Clive Bates, the head of Counterfactual Consulting and the former director of Action on Smoking and Health (ASH-UK), announced the revelation this morning in a blog post. The analysis was based on documents that were leaked from EU agencies. A article on the covert scheme was also published today in the Swedish newspaper Skaraborgs Nyheter.
Encouraging the European Commission, which will be the only voting EU delegate to the tenth Framework Convention on Tobacco Control (FCTC) Conference of the Parties (COP10), to vote in favor of proposals that have not been discussed or approved by the European Parliament is the main plan hatched by bureaucrats in the European Commission and European Council. In other words, EU health bureaucrats might strive to merely impose rules they prefer, bypassing democratic processes altogether.
In a question that was not made public, a Swedish member of the European Parliament asked the European Commission on October 13 that "the proposal empowers the Commission to change the EU position 'during on-the-spot coordination meetings, without a further decision of the Council."
EU Bureaucrats Wish To Give Up On Democracy.

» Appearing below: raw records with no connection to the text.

Definition page_answered (param : string) (w : World) (r : Response) : Prop :=
  rs_Status r ∈ [200; 400; 404; 503] /\
  (rs_Status r = 200 -> exists id row v, paramID param = Some id /\ video (db w) !! id = Some row /\
     vm_Status row = 2 /\ rs_Body r = BVideo v /\ vv_ID v = id).

Lemma wp_videoDetail param jitter w :
  integrity w -> copies_ok w ->
  wp (videoDetail cfg param jitter) (fun r w' => db w' = db w /\ copies_ok w' /\ page_answered param w r)
    (fun _ _ => False) w.
Proof.
  intros Hi Hc. unfold page_answered.
  assert (forall r w', db w' = db w -> copies_ok w' -> rs_Status r ∈ [400; 404; 503] ->
    db w' = db w /\ copies_ok w' /\ rs_Status r ∈ [200; 400; 404; 503] /\
    (rs_Status r = 200 -> exists id row v, paramID param = Some id /\ video (db w) !! id = Some row /\
       vm_Status row = 2 /\ rs_Body r = BVideo v /\ vv_ID v = id)) as Hno.
  { intros r w' Hd Hc' Hs. split_and!; [done..|set_solver|]. intros E. rewrite E in Hs. set_solver. }
  unfold videoDetail. destruct (paramID param) as [id|] eqn:Hid; [|apply wp_ret, Hno; [done..|simpl; set_solver]].
  apply wp_bind, wp_attempt, wp_query; [|intros t e; apply wp_ret, Hno; [done..|simpl; set_solver]].
  intros e. destruct (Z.eqb_spec (visible id (db w)) 0) as [Hv|Hv].
  { apply wp_ret, Hno; [done..|simpl; set_solver]. }
  assert (exists row, video (db w) !! id = Some row /\ vm_Status row = 2) as (row & Hrow & Hst).
  { unfold visible in Hv. destruct (video (db w) !! id) as [row|]; [|done]. exists row. split; [done|].
    destruct (Z.eqb_spec (vm_Status row) 2); [done|]. by destruct Hv. }
  apply wp_bind, wp_attempt. eapply wp_mono; [apply (careful_detail (db w) id jitter); [|done]| |].
  { unfold video_by_id. intros v (x & Hx & ->)%fmap_Some. destruct (videos_lookup _ _ _ Hx) as (m & Hm & _ & Hvm).
    simpl. rewrite Hvm. by rewrite (ok_video_id _ (in_video _ Hi) _ _ Hm). }
  - intros r w' ((Hd & Hc') & Hr). destruct (vn_Missing (vr_Value r)) eqn:Hm.
    { apply wp_ret, Hno; [done..|simpl; set_solver]. }
    apply wp_ret. split_and!; [done..|simpl; set_solver|]. intros _.
    exists id, row, (vn_Video (vr_Value r)). split_and!; [done..|].
    destruct Hr as [Hr|Hr]; [congruence|done].
  - intros err w' (Hd & Hc'). apply wp_ret, Hno; [done..|simpl; set_solver].
Qed.
(** Publishing with an idempotency key is done once: a retry with the same key, whatever
    else it carries, answers the same video, writes nothing and says it created nothing. *)
Theorem CreatePublished_retry pub w a title desc media cover title' desc' media' cover' key :
  reachable w -> if_some (fun P => forall ev, keeps_db (PublishVideoPublished P ev)) pub ->
  TrimSpace key <> ""%string ->
  wp (VideoService.CreatePublished pub a title desc media cover key)
    (fun r w' => wp (VideoService.CreatePublished pub a title' desc' media' cover' key)
       (fun r' w'' => r' = VideoService.mkVideoCreateResult (VideoService.vc_Video r) false /\
                      db w'' = db w')
       (fun err w'' => err = EApp ErrLoadVideoFailed /\ db w'' = db w') w')
    (fun _ w' => db w' = db w) w.
Proof.
  intros Hw Hpub Hk. pose proof (reachable_ok _ Hw) as Hi.
  unfold VideoService.CreatePublished at 1. cbv zeta.
  destruct (Z.ltb_spec VideoDomain.MaxIdempotencyKeyLength (len (TrimSpace key))) as [|Hlen];
    [by apply wp_throw|].
  destruct (String.eqb_spec (TrimSpace key) ""); [done|].
  apply wp_bind, wp_attempt. eapply wp_mono; [by apply VideoRepo.wp_FindByAuthorAndIdempotencyKey|..].
  { intros v w' [Hdb (row & Hrow & ->)]. apply wp_ret. simpl.
    rewrite <-Hdb. apply CreatePublished_found; [done|done|by rewrite Hdb]. }
  intros err w1 [Hdb1 Herr]. destruct (errors_Is err (EVideo VideoDomain.ErrVideoNotFound)); simpl;
    [|by apply wp_throw].
  unfold VideoService.create_new_video. apply wp_bind, wp_time_now. intros now e1 _ _.
  destruct (VideoDomain.NewPublished _ _ _ _ _ _ _) as [err'|v] eqn:Hnew; [by apply wp_throw|].
  pose proof (VideoDomain.NewPublished_fields _ _ _ _ _ _ _ _ Hnew) as (Ha & Hkey & _).
  rewrite TrimSpace_idemp in Hkey.
  apply wp_bind, wp_attempt. eapply wp_mono; [apply VideoRepo.wp_SaveVideo|..].
  - intros r w2 (row & Hs & ->). simpl.
    pose proof (VideoRepo.saved_restored _ _ _ _ _ _ _ _ _ _ _ Hnew Hs) as Hback.
    assert (forall w3, db w3 = db w2 ->
      find_row (VideoRepo.video_key_is a (TrimSpace key)) (video (db w3)) = Some row) as Hfind.
    { intros w3 ->. rewrite <-Ha. by eapply VideoRepo.saved_found. }
    apply wp_bind.
    assert (forall w3, db w3 = db w2 ->
      wp (VideoService.CreatePublished pub a title' desc' media' cover' key)
       (fun r' w'' => r' = VideoService.mkVideoCreateResult (VideoRepo.saved_video v row) false /\
                      db w'' = db w3)
       (fun err w'' => err = EApp ErrLoadVideoFailed /\ db w'' = db w3) w3) as Hagain.
    { intros w3 Hw3. rewrite <-Hback, <-Hw3. apply CreatePublished_found; [done|done|by apply Hfind]. }
    apply (publishCreatedVideo_wp pub _ _ _ _ Hpub). intros w3 Hw3. apply wp_ret. by apply Hagain.
  - intros err' w2 [[Hdb2 _] _]. destruct (_ && _); [|by apply wp_throw; simpl in Hdb2; congruence].
    apply wp_bind, wp_attempt. eapply wp_mono; [by apply VideoRepo.wp_FindByAuthorAndIdempotencyKey|..].
    + intros v' w3 [Hdb3 (row & Hrow & ->)]. apply wp_ret. simpl.
      rewrite <-Hdb3. apply CreatePublished_found; [done|done|by rewrite Hdb3].
    + intros err3 w3 [Hdb3 _]. apply wp_throw. simpl in Hdb2. congruence.
Qed.

(** A deleted video is not found. *)
Lemma deleted_is_gone w v row :
  0 < v -> vm_Status row = VideoDomain.StatusDeleted -> video (db w) !! v = Some row ->
  wp (VideoService.Get v) (fun _ _ => False)
    (fun err _ => err = EVideo VideoDomain.ErrVideoNotFound \/ err = EApp ErrLoadVideoFailed) w.
Proof.
  intros Hv Hst Hrow. unfold VideoService.Get. destruct (Z.leb_spec v 0); [lia|].
  apply wp_bind, wp_attempt. eapply wp_mono; [eapply VideoRepo.wp_FindByID_hidden; [exact Hrow|by rewrite Hst]|done|].
  intros err w' [->|[t ->]]; apply wp_throw; [by left|by right].
Qed.

(** C33: a video is deleted by its author only. Afterwards it is not found any more, and nothing
    else in the database has changed. A refused or failed deletion changes nothing; it is a
    permission error exactly when the video is another author's. *)
Theorem DeleteVideo_by_author w a v :
  reachable w ->
  wp (VideoService.Delete a v)
    (fun _ w' => exists row row', video (db w) !! v = Some row /\ vm_AuthorID row = a /\
       db w' = set_video <[v := row']> (db w) /\ vm_AuthorID row' = a /\
       vm_Status row' = VideoDomain.StatusDeleted /\
       forall w'', db w'' = db w' -> wp (VideoService.Get v) (fun _ _ => False)
         (fun err _ => err = EVideo VideoDomain.ErrVideoNotFound \/ err = EApp ErrLoadVideoFailed) w'')
    (fun err w' => db w' = db w /\
       (err = EVideo VideoDomain.ErrVideoPermissionDenied ->
        exists row, video (db w) !! v = Some row /\ vm_AuthorID row <> a) /\
       (0 < a -> forall row, video (db w) !! v = Some row -> vm_AuthorID row <> a -> 0 < v ->
        err = EVideo VideoDomain.ErrVideoPermissionDenied \/ err = EApp ErrLoadVideoFailed)) w.
Proof.
  intros Hw. pose proof (in_video _ (reachable_ok _ Hw)) as Hi. unfold VideoService.Delete.
  destruct (Z.leb_spec a 0) as [|Ha]; [apply wp_throw; split_and!; [done|done|lia]|].
  destruct (Z.leb_spec v 0) as [|Hv]; [apply wp_throw; split_and!; [done|done|lia]|].
  apply wp_bind, wp_attempt. eapply wp_mono; [apply VideoRepo.wp_FindByIDAnyStatus|..].
  2: { intros err w1 [[Hdb _] [[-> Hn]|[t ->]]]; simpl; apply wp_throw; split_and!; try done.
       - intros _ row Hrow. congruence.
       - intros _ row Hrow. by right. }
  intros vid w1 [[Hdb Hg] (row & Hrow & ->)].
  pose proof (ok_video_id _ Hi _ _ Hrow) as Hid.
  pose proof (VideoRepo.restored_fields (db w) row) as (Hfi & Hfa & Hfs).
  destruct (VideoDomain.DeleteBy _ a) as [err|vid] eqn:Hdel.
  { apply wp_throw. apply VideoDomain.DeleteBy_refuses in Hdel as [-> Hne]; [|done].
    rewrite Hfa in Hne. split_and!; [done|by exists row|]. by left. }
  apply VideoDomain.DeleteBy_deletes in Hdel as (Hst & Hvid & Hauth & _).
  rewrite Hfs. rewrite Hfi, <-Hid in Hvid. rewrite Hfa in Hauth.
  destruct (Z.eqb_spec (vm_Status row) VideoDomain.StatusDeleted) as [He|He].
  - apply wp_ret. exists row, row. split_and!; try done.
    + rewrite Hdb. by rewrite set_video_id.
    + intros w2 Hw2. apply (deleted_is_gone _ _ row); [done|done|by rewrite Hw2, Hdb].
  - apply wp_bind, wp_attempt. eapply wp_mono; [apply VideoRepo.wp_UpdateStatus|..]; rewrite Hvid, Hdb.
    + intros [] w2 [(now & row' & Hrow' & Hdb2) _]. apply wp_ret. rewrite Hst in Hdb2.
      rewrite Hrow in Hrow'. injection Hrow' as <-.
      exists row, (VideoRepo.set_status VideoDomain.StatusDeleted now row). split_and!; try done.
      intros w3 Hw3. eapply deleted_is_gone; [done| |rewrite Hw3, Hdb2; simpl; apply lookup_insert_eq]. done.
    + intros err w2 [[Hdb2 Herr] _]. destruct (errors_Is _ _); apply wp_throw;
        split_and!; try done; intros _ row' Hrow' Hne _; congruence.
Qed.
Lemma wp_preheat videoID ttl w :
  wp (PreheatFeedVideo (NewFeedPreheater feed_repository FeedCache.feed_cache_writer) videoID ttl)
    (fun _ w' => outside w w' /\ forall u, redis w' !! followingInboxKey u = redis w !! followingInboxKey u)
    (fun _ w' => db w' = db w) w.
Proof.
  cbn [PreheatFeedVideo NewFeedPreheater]. unfold VideoService.preheat_video.
  destruct (videoID <=? 0); [by apply wp_ret|].
  apply wp_bind, wp_bind, wp_query_quiet; [|by intros e w' [? _]]. intros w1 Ho1 Hr1. apply wp_ret, wp_bind.
  eapply (wp_mono _ (fun _ w' => outside w1 w' /\ forall u, redis w' !! followingInboxKey u = redis w1 !! followingInboxKey u)
            _ (fun _ w' => outside w1 w')).
  { case_match; [|by apply wp_ret]. cbn [cw_SetCards FeedCache.feed_cache_writer]. unfold FeedCache.SetCards.
    case_match; [|by apply wp_throw]. by apply wp_set_values. }
  2: { intros e w2 Ho2. by destruct (transitivity Ho1 Ho2). }
  intros _ w2 [Ho2 Hr2]. apply wp_bind, wp_bind, wp_query_quiet.
  2: { intros e w3 Ho3. by destruct (transitivity Ho1 (transitivity Ho2 Ho3)). }
  intros w3 Ho3 Hr3. apply wp_ret. pose proof (transitivity Ho1 (transitivity Ho2 Ho3)) as Ho.
  assert (forall u, redis w3 !! followingInboxKey u = redis w !! followingInboxKey u) as Hr.
  { intros u. by rewrite Hr3, Hr2, Hr1. }
  case_match; [|by apply wp_ret]. cbn [cw_SetStats FeedCache.feed_cache_writer]. unfold FeedCache.SetStats.
  eapply wp_mono; [by apply wp_set_values|..].
  - intros _ w4 [Ho4 Hr4]. split; [by etrans|]. intros u. by rewrite Hr4.
  - intros e w4 Ho4. by destruct (transitivity Ho Ho4).
Qed.
(* ===== verification/Findings.v ===== *)
(** * Where the code does not do what it means to

    Runs of the modelled code that show a defect, by computation. *)
From S2P Require Import Prelude.
From S2P Require Import GoStd.
From S2P Require Import GoConv.
From S2P Require InteractionDomain.
From S2P Require MessageDomain.
From S2P Require RecommendationDomain.
From S2P Require Import FeedDomain.
From S2P Require Import Errors.
From S2P Require Import Models.
From S2P Require Import Redis.
From S2P Require Import Store.
From S2P Require Import RedisClient.
From S2P Require Import Codec.
From S2P Require InteractionRepo.
From S2P Require FeedRepo.
From S2P Require RecommendationService.
From S2P Require FeedService.
From S2P Require FeedCache.
From S2P Require Ports.
From S2P Require Resilience.
From S2P Require Import Edge.
From S2P Require Import PublishHandlers.
From S2P Require Import Uploads.
From S2P Require Import ExtensionRules.
From S2P Require Import System.
From S2P Require OutboxWorker.
From S2P Require SocialHandlers.
From S2P Require HttpDto.
From S2P Require CoreHandlers.
From S2P Require Import Wiring.
From S2P Require Import FeedProperties.
From S2P Require Import RepoProperties.
From S2P Require Import ServiceExamples.

(** The last query of the feed fails: the text of the driver is the error, and as it contains
    the word "invalid" it is answered with status 400 and sent to the client. *)
Definition last_query_fails : World :=
  with_env w10 (mkEnv [None; None; None; Some "invalid connection"%string] [] 0 []).

Example driver_text_reaches_client :
  ((FeedService.GetFeed (FeedService.New (fun _ load => load) sql_feed [])
      (FeedService.mkFeedRequest "timeline" "" 10 0 ∅) last_query_fails).1,
   coreError (EDriver "invalid connection"))
  = (inl (EDriver "invalid connection"), (400, "invalid connection"%string)).
Proof. vm_compute. reflexivity. Qed.

(** A request with a bad id is answered as if the service were down. *)
Example bad_id_is_503 :
  coreError (EInteraction InteractionDomain.ErrInvalidVideoID) = (503, "operation_failed"%string).
Proof. vm_compute. reflexivity. Qed.

(** A like stored by the migration, whose type is in lower case, is counted but not shown as
    the viewer's own. *)
Definition migrated_like : ActionModel := mkActionModel 1 2 1 "like" 1 None 0 0.

Example migrated_like_is_not_shown :
  (InteractionRepo.active_action 1 InteractionDomain.ActionTypeLike migrated_like,
   va_Liked <$> FeedRepo.add_action ∅ migrated_like !! 1) = (true, Some false).
Proof. vm_compute. reflexivity. Qed.

(** Two videos published in the same second have one score when their ids are a million
    apart, and the cursor excludes its score: the page after the first loses the second. *)
Definition one_second : Time := 63000000000 * second.
Definition two_videos : World :=
  (FeedCache.AddInboxItems 7 [2] (Some (mkFeedPageItem 1000001 7 one_second 0)) 100
     (FeedCache.AddInboxItems 7 [2] (Some (mkFeedPageItem 1 7 one_second 0)) 100 w0).2).2.

Example index_page_loses_a_video :
  let page cursor := match (FeedCache.ListFollowingIndexPage 2 [] cursor 1 two_videos).1 with
                     | inr (Some items) => Some (pi_VideoID <$> items) | _ => None end in
  (page None, page (Some (mkTimelineCursor one_second 1))) = (Some [1], Some []).
Proof. vm_compute. reflexivity. Qed.

(** The state of a like is gone from Redis (or never was there) while the database counts it:
    liking again adds one more. *)
Example forgotten_like_counts_twice :
  match (FeedCache.SetActionState 2 1 "LIKE" true "k" (Some (InteractionDomain.mkVideoStat 1 1 0 0)) w0).1 with
  | inr r => (Ports.st_LikeCount r, Ports.st_Delta r) | inl _ => (0, 0) end = (2, 1).
Proof. vm_compute. reflexivity. Qed.

(** Two exposures of one video in a batch, of two users: the second is dropped. *)
Example second_user_is_dropped :
  match RecommendationService.exposure_writes []
    [RecommendationService.mkExposureInput 1 5 "feed" "r"; RecommendationService.mkExposureInput 2 5 "feed" "r"]
  with inr l => RecommendationDomain.ew_UserID <$> l | inl _ => [] end = [1].
Proof. vm_compute. reflexivity. Qed.

(** A call that entered before the circuit opened returns while the probe is under way: the
    probe's mark is gone, and a second probe is let through. *)
Definition probe_under_way : Resilience.Breaker.circuitBreaker :=
  Resilience.Breaker.run (Resilience.Breaker.mkBreaker 2 0 false)
    [Resilience.Breaker.Allow 10; Resilience.Breaker.Allow 10; Resilience.Breaker.Result 20 true;
     Resilience.Breaker.Allow (3 * second)].

Example two_probes :
  (Resilience.Breaker.probing probe_under_way,
   (Resilience.Breaker.allow (Resilience.Breaker.result probe_under_way (3 * second) true) (6 * second)).1)
  = (true, true).
Proof. vm_compute. reflexivity. Qed.

(** The notification of a mention has a type the message domain does not know: it is read back
    without a type. *)
Example mention_has_no_type :
  MessageDomain.m_Type (MessageDomain.RestoreMessage 1 2 "mention" "t" "c" "e" false 0 None) = ""%string.
Proof. vm_compute. reflexivity. Qed.

(** The transaction of a publication fails after the cover was moved: the video goes back, the
    cover does not, and publishing again with this cover is refused. *)
Definition jpeg : string := string_of_bytes [255; 216; 255].
Definition with_cover : World := System.after (ann_asks (fun uid => uploadCover plain_config uid (Some jpeg))) u3.
Definition cover_id : string := Eval vm_compute in
  match (ann_asks (fun uid => uploadCover plain_config uid (Some jpeg)) u3).1 with
  | inr r => match rs_Body r with BCover id => id | _ => "" end
  | inl _ => ""
  end.
Definition covered : M Response :=
  publishVideo plain_config 1 (Some (mkPublishBody clip_id "With a cover" "" cover_id)).
Definition database_down_late : World :=
  with_env with_cover (mkEnv (repeat None 14 ++ [Some "down"%string]) [] (clock (env with_cover)) []).

Definition answer_code {A} (r : (error + Response) * A) : Z * string :=
  match r.1 with
  | inr r => (rs_Status r, match rs_Body r with BError code => code | _ => ""%string end)
  | inl _ => (0, ""%string)
  end.

Example cover_is_lost :
  (answer_code (covered database_down_late), answer_code (covered (System.after covered database_down_late)),
   (answer_code (covered with_cover)).1)
  = ((500, "publish_failed"%string), (400, "cover_not_found"%string), 201).
Proof. vm_compute. reflexivity. Qed.

(** Tags that differ by bytes and are one for the collation (as "café" and "cafe" are for
    utf8mb4_0900_ai_ci): the second is refused as a duplicate, and with it the publication. *)
Theorem accents_refuse_publication `{Collation} `{Unicode} p w t1 t2 :
  extension_ok w -> t1 ∈ publication_tags p -> t2 ∈ publication_tags p -> t1 <> t2 -> collate t1 = collate t2 ->
  wp (publish_tx p) (fun _ _ => False) (fun _ w' => db w' = db w) w.
Proof.
  intros Hx H1 H2 Hne E. eapply wp_mono; [by apply wp_publish_tx| |by intros e w' [? _]].
  intros row w' [_ _ (now & m & r & Ht & _ & _ & Hdb) Hx' _ _].
  destruct (ta_all _ _ _ _ Ht _ H1) as (i & a & Ha & Hva & Hta), (ta_all _ _ _ _ Ht _ H2) as (j & b & Hb & Hvb & Htb).
  assert (i = j) as ->.
  { apply (ex_tag_once _ Hx' i j a b); [by rewrite Hdb..|]. split; congruence. }
  congruence.
Qed.

(** The consumer takes the first confirmation on its channel, whosever copy it is for: after
    five seconds without one the copy of a first delivery is given up; its late confirmation
    is then taken for the copy of the next delivery, which the broker refuses. That delivery
    is acknowledged and on no queue. *)
Definition first_confirmation (channel : list (Z * bool)) : option bool := snd <$> head channel.

Example late_confirmation_loses_a_delivery :
  let down := with_env v4 (mkEnv [Some "gone"%string] [] (clock (env v4)) []) in
  let timed_out := fst (OutboxWorker.consume (Some (mkEvent "e1" "like" [])) 0 (first_confirmation []) down) in
  let next := fst (OutboxWorker.consume (Some (mkEvent "e2" "like" [])) 0
                     (first_confirmation [(1, true); (2, false)]) down) in
  (timed_out, next) = (inr (OutboxWorker.Requeue, Some 1), inr (OutboxWorker.Ack, Some 1)).
Proof. vm_compute. reflexivity. Qed.

(** A cursor of the recommendations that does not parse is the fault of the server for the
    handler of the feed. *)
Example bad_cursor_is_internal :
  HttpDto.FeedHandler.writeFeedError (ERecommendation RecommendationDomain.ErrInvalidCursor) = HttpDto.internal_error.
Proof. reflexivity. Qed.

(** A favourite is answered as if the video were liked. *)
Example favorite_answers_liked :
  (match (CoreHandlers.coreInteraction (initCore (fun _ m => m)) "favorite" (mkPrincipal 1 "user" "s") "1" "k" None w10).1 with
   | inr r => rs_Body r | inl _ => BOk end,
   match (SocialHandlers.isLiked (mkPrincipal 1 "user" "s") "1" w10).1 with inr r => rs_Body r | inl _ => BOk end)
  = (BAction true true 1 1, BFlag "liked" false).
Proof. vm_compute. reflexivity. Qed.
(** C3 as stated fails where the reaper has already removed the entry: the
    session of the demo expires at 61000, the sweep runs at 65000, and the
    [verify] at 70000 is answered [INVALID_SESSION], not [SESSION_EXPIRED]. *)
Lemma swept_session_is_invalid_session :
  let swept := cleanupExpiredSessions 65000 demo_table in
  let answer := verify_auth swept (JStr demo_uuid) demo_answer 70000 "t" in
  (∃ s, demo_table !! demo_uuid = Some s ∧ (expiresAt s < 70000)%Z)
  ∧ field "result" answer.2 = JStr "FAIL"
  ∧ field "error" answer.2 = JStr "INVALID_SESSION"
  ∧ field "error" answer.2 ≠ JStr "SESSION_EXPIRED".
Proof.
  assert (field "error"
            (verify_auth (cleanupExpiredSessions 65000 demo_table) (JStr demo_uuid)
               demo_answer 70000 "t").2 = JStr "INVALID_SESSION") as H
    by (vm_compute; reflexivity).
  cbv zeta. rewrite H. split; [|split; [vm_compute; reflexivity|split; [done|discriminate]]].
  eexists. split; [apply demo_table_lookup|]. simpl. unfold SESSION_TIMEOUT_MS. lia.
Qed.

(** ** The shape of the answers *)

Lemma post_verify_auth_body sessions body now iso :
  has_body body = true →
  post_verify_auth sessions body now iso
  = verify_auth sessions (read "session_id" body) (read "input" body) now iso.
Proof. by destruct body. Qed.

Lemma post_verify_auth_no_body sessions body now iso :
  has_body body = false →
  post_verify_auth sessions body now iso = (sessions, INTERNAL_ERROR).
Proof. by destruct body. Qed.

(** The answers of the handler once the fields are read. *)
Lemma verify_auth_shape sessions session_id input now iso :
  let answer := (verify_auth sessions session_id input now iso).2 in
  (valid_request session_id input = true ∧ status answer = 200
   ∧ field "result" answer = JStr "PASS" ∧ field "error" answer = JUndefined)
  ∨ (valid_request session_id input = true ∧ status answer = 401
     ∧ field "result" answer = JStr "FAIL" ∧ field "error" answer ∈ FAIL_KINDS)
  ∨ (valid_request session_id input = false ∧ status answer = 400
     ∧ field "result" answer = JUndefined
     ∧ field "error" answer = JStr "INVALID_REQUEST")
  ∨ (valid_request session_id input = true
     ∧ hashVisualPattern (elems_of input) = Throw "TypeError"
     ∧ status answer = 500
     ∧ field "result" answer = JUndefined
     ∧ field "error" answer = JStr "INTERNAL_ERROR").
Proof.
  intros answer. subst answer.
  destruct (valid_request session_id input) eqn:Hv.
  - apply valid_request_spec in Hv as (sid & elems & -> & Hsid & -> & Hlen).
    rewrite verify_auth_guards by done. simpl elems_of.
    destruct (sessions !! sid) as [s|] eqn:Hs; cycle 1.
    { right; left. repeat split. unfold FAIL_KINDS. simpl. set_solver. }
    destruct (used s); [right; left; repeat split; unfold FAIL_KINDS; simpl; set_solver|].
    destruct (now >? expiresAt s)%Z;
      [right; left; repeat split; unfold FAIL_KINDS; simpl; set_solver|].
    destruct (attempts s >=? maxAttempts s)%Z;
      [right; left; repeat split; unfold FAIL_KINDS; simpl; set_solver|].
    destruct (hashVisualPattern_outcome elems) as [[h ->]| ->].
    + destruct (strict_eq _ _); [by left|].
      destruct (_ >=? _)%Z;
        right; left; repeat split; unfold FAIL_KINDS; simpl; set_solver.
    + right; right; right. by repeat split.
  - destruct (verify_auth_invalid sessions _ _ now iso Hv) as [msg ->].
    right. right. left. by repeat split.
Qed.

(** C7, as the code has it: an answer of [/verify-auth] is either the [PASS]
    (status 200), or, for a request that passed the input checks, status 401
    with the verdict [FAIL] and one of the five documented error kinds, or,
    for a malformed request, status 400 with the error [INVALID_REQUEST] and
    no verdict field, or, for a request without a body or one whose
    candidate cannot be joined into a string, status 500 with the error
    [INTERNAL_ERROR] and no verdict field. *)
Theorem verify_answer_shape sessions body now iso :
  let answer := (post_verify_auth sessions body now iso).2 in
  let session_id := read "session_id" body in
  let input := read "input" body in
  (has_body body = true ∧ valid_request session_id input = true ∧ status answer = 200
   ∧ field "result" answer = JStr "PASS" ∧ field "error" answer = JUndefined)
  ∨ (has_body body = true ∧ valid_request session_id input = true ∧ status answer = 401
     ∧ field "result" answer = JStr "FAIL" ∧ field "error" answer ∈ FAIL_KINDS)
  ∨ (has_body body = true ∧ valid_request session_id input = false ∧ status answer = 400
     ∧ field "result" answer = JUndefined
     ∧ field "error" answer = JStr "INVALID_REQUEST")
  ∨ ((has_body body = false
      ∨ (valid_request session_id input = true
         ∧ hashVisualPattern (elems_of input) = Throw "TypeError"))
     ∧ status answer = 500
     ∧ field "result" answer = JUndefined
     ∧ field "error" answer = JStr "INTERNAL_ERROR").
Proof.
  intros answer session_id input. subst answer session_id input.
  destruct (has_body body) eqn:Hb.
  - rewrite post_verify_auth_body by done.
    destruct (verify_auth_shape sessions (read "session_id" body) (read "input" body)
                now iso) as [H|[H|[H|H]]]; cbv zeta in H.
    + by left.
    + by right; left.
    + by right; right; left.
    + right; right; right. destruct H as (? & ? & ?). split; [by right|done].
  - rewrite post_verify_auth_no_body by done.
    right; right; right. split; [by left|]. by repeat split.
Qed.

The European Council will vote on the Commission's plan this week in a formal decision that is not available to the public. A qualified majority, or at least fifteen of the 27 EU member states, representing at least 65 percent of the EU's population, is required for it to pass.
It would take the backing of at least four nations, collectively accounting for at least 35 percent of the world's population, to block the proposal. Likely to oppose the initiative are numerous Eastern European countries as well as Sweden. Poland might also be against it. However, it might take the population of at least one of the major Western nations—France, Germany, Italy, or Spain—to reach the threshold required to thwart the plan.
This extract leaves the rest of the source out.